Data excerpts
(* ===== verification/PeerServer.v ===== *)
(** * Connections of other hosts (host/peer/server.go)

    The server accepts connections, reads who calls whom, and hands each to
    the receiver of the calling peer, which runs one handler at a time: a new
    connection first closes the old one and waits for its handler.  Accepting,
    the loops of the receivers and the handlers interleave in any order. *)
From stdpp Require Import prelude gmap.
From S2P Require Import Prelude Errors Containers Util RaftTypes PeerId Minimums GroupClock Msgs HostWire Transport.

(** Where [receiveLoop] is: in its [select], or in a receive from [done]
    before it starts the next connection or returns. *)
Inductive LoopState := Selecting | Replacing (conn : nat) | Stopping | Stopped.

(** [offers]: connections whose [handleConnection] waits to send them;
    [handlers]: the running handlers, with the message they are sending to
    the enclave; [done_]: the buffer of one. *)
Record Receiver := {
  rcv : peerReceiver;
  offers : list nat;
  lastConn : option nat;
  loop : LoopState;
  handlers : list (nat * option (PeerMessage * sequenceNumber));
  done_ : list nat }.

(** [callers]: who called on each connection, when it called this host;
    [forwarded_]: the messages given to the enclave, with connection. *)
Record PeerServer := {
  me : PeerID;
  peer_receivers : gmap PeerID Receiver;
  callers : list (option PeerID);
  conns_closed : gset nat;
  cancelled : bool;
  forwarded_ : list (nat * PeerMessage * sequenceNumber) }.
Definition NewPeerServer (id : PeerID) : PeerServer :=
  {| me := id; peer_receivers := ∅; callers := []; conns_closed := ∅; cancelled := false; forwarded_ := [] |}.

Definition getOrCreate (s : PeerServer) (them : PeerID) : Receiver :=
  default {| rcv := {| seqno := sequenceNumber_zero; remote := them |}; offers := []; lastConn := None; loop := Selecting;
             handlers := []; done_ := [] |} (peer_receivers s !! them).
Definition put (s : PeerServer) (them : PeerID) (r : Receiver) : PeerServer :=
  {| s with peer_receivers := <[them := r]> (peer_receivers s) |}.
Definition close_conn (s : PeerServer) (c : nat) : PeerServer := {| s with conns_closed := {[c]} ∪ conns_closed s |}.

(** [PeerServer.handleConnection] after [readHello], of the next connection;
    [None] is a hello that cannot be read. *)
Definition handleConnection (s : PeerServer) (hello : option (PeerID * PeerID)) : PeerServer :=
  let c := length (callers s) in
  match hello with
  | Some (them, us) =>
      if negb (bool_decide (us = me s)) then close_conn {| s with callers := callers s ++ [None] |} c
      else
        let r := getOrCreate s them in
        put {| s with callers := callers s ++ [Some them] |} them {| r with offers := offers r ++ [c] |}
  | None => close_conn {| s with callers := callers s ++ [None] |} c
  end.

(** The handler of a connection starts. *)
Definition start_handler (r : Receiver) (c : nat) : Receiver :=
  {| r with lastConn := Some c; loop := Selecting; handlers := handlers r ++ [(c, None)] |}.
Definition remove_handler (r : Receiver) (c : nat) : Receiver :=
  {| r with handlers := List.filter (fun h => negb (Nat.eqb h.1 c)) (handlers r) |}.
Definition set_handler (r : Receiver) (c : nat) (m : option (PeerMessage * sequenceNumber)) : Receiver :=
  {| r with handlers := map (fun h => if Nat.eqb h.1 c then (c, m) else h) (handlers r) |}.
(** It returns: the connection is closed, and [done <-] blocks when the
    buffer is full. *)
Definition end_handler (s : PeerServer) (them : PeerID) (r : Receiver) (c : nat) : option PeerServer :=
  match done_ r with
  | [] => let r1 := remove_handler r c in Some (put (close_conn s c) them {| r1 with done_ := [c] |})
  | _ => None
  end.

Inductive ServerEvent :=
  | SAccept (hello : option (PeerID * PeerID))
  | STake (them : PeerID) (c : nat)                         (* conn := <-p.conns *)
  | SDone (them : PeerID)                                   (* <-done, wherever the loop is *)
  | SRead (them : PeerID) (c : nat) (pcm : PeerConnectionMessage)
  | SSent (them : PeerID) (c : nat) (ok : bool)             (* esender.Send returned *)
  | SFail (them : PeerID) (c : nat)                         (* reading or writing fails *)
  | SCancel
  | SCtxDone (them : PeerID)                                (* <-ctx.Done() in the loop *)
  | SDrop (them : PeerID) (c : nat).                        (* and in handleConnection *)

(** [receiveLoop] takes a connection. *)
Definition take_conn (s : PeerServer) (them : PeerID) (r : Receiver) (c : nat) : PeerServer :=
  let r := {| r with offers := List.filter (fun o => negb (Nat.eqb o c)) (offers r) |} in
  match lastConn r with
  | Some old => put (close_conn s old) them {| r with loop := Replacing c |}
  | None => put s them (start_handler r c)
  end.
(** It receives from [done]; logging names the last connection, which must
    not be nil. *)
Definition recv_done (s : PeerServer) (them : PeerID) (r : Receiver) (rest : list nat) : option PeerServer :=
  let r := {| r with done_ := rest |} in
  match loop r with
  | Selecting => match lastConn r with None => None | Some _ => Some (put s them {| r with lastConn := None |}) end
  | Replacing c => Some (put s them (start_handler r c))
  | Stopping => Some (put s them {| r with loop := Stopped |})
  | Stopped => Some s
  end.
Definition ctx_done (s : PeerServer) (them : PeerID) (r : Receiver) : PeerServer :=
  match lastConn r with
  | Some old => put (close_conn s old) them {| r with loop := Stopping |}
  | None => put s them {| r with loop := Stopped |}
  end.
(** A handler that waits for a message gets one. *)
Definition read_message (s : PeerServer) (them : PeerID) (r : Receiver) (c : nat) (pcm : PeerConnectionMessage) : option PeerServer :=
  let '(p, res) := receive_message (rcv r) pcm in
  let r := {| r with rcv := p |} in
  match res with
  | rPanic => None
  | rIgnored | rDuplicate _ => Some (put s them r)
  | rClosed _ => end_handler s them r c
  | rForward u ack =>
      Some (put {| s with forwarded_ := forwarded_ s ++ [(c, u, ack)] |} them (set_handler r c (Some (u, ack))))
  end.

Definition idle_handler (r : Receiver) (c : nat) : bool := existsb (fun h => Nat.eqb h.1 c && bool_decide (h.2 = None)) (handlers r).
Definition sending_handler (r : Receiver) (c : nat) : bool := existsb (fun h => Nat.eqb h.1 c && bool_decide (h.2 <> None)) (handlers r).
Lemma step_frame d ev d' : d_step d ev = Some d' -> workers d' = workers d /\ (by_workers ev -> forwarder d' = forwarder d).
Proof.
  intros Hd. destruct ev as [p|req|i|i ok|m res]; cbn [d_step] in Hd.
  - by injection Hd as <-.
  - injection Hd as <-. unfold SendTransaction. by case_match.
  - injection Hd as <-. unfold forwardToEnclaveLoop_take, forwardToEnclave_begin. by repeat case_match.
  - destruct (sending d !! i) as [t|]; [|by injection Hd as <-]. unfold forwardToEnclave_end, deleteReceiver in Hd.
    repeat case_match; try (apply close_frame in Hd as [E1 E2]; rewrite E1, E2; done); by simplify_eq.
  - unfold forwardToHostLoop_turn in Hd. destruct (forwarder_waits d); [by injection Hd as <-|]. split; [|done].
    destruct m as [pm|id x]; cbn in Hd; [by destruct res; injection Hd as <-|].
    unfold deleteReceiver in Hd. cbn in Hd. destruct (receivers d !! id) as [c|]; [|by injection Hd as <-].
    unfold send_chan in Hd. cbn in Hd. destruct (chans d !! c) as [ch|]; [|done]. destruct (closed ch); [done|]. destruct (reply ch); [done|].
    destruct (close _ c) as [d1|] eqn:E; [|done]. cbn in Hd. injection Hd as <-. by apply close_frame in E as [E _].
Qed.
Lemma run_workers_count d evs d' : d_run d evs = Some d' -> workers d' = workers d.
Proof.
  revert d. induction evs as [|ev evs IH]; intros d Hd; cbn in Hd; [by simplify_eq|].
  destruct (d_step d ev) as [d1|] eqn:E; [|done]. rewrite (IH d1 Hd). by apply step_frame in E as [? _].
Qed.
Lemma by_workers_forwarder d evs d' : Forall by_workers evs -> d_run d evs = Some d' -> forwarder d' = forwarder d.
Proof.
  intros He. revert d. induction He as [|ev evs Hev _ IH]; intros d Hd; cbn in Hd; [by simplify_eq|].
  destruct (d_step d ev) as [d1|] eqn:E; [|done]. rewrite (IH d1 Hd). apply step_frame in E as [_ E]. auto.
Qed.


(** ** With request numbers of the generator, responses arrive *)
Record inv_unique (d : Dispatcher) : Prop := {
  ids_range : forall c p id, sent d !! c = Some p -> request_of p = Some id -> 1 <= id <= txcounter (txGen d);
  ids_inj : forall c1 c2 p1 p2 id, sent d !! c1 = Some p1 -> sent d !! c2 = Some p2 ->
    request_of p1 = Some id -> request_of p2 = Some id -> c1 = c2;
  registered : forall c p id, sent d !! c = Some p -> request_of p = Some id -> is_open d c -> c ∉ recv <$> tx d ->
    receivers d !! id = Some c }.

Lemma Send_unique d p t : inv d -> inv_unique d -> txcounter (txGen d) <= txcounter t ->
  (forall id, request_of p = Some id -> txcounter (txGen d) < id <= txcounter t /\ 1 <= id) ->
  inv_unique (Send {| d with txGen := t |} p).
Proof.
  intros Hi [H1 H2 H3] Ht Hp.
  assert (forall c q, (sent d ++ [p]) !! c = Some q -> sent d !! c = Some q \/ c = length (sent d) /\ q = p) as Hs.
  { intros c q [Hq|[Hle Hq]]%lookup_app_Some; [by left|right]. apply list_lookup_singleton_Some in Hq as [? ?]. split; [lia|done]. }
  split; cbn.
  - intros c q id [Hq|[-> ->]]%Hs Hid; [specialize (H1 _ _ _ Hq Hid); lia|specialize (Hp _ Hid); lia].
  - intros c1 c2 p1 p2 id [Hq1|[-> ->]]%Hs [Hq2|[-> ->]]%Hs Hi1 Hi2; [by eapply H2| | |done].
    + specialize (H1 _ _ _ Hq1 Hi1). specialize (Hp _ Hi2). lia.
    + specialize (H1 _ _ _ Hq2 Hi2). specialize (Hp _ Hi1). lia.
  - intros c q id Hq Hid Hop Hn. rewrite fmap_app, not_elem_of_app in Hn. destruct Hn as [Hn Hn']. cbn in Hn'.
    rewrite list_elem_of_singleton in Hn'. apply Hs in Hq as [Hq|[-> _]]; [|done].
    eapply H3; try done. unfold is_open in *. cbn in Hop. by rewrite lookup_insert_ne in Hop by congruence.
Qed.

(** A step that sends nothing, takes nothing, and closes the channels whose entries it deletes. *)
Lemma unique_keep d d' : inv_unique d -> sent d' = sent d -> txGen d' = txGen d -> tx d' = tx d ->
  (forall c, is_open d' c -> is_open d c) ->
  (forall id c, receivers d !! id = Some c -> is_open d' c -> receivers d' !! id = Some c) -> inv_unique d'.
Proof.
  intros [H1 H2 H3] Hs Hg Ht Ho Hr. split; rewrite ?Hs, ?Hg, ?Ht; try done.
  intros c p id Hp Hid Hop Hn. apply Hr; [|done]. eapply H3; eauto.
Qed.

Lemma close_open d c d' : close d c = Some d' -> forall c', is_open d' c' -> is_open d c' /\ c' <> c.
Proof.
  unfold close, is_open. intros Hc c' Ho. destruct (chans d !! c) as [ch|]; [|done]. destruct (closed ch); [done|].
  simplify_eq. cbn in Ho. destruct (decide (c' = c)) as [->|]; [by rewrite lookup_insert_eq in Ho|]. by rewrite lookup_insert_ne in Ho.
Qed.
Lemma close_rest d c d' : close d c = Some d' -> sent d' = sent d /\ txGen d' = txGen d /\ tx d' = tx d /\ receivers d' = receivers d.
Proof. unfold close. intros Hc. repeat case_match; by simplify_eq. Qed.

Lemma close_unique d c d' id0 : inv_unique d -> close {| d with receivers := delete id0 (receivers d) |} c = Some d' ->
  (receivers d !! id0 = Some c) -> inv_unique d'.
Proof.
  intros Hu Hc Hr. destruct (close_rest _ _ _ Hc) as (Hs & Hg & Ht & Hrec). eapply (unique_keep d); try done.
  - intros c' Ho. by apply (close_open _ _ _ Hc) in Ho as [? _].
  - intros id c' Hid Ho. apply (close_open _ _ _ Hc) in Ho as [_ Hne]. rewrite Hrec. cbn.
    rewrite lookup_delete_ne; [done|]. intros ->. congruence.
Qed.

#### Activity
Look through the records and gather every line containing "repeat".

#### Your response
  - injection Hd as <-. unfold forwardToEnclaveLoop_take, forwardToEnclave_begin. by repeat case_match.
    repeat case_match; try (apply close_frame in Hd as [E1 E2]; rewrite E1, E2; done); by simplify_eq.
Proof. unfold close. intros Hc. repeat case_match; by simplify_eq. Qed.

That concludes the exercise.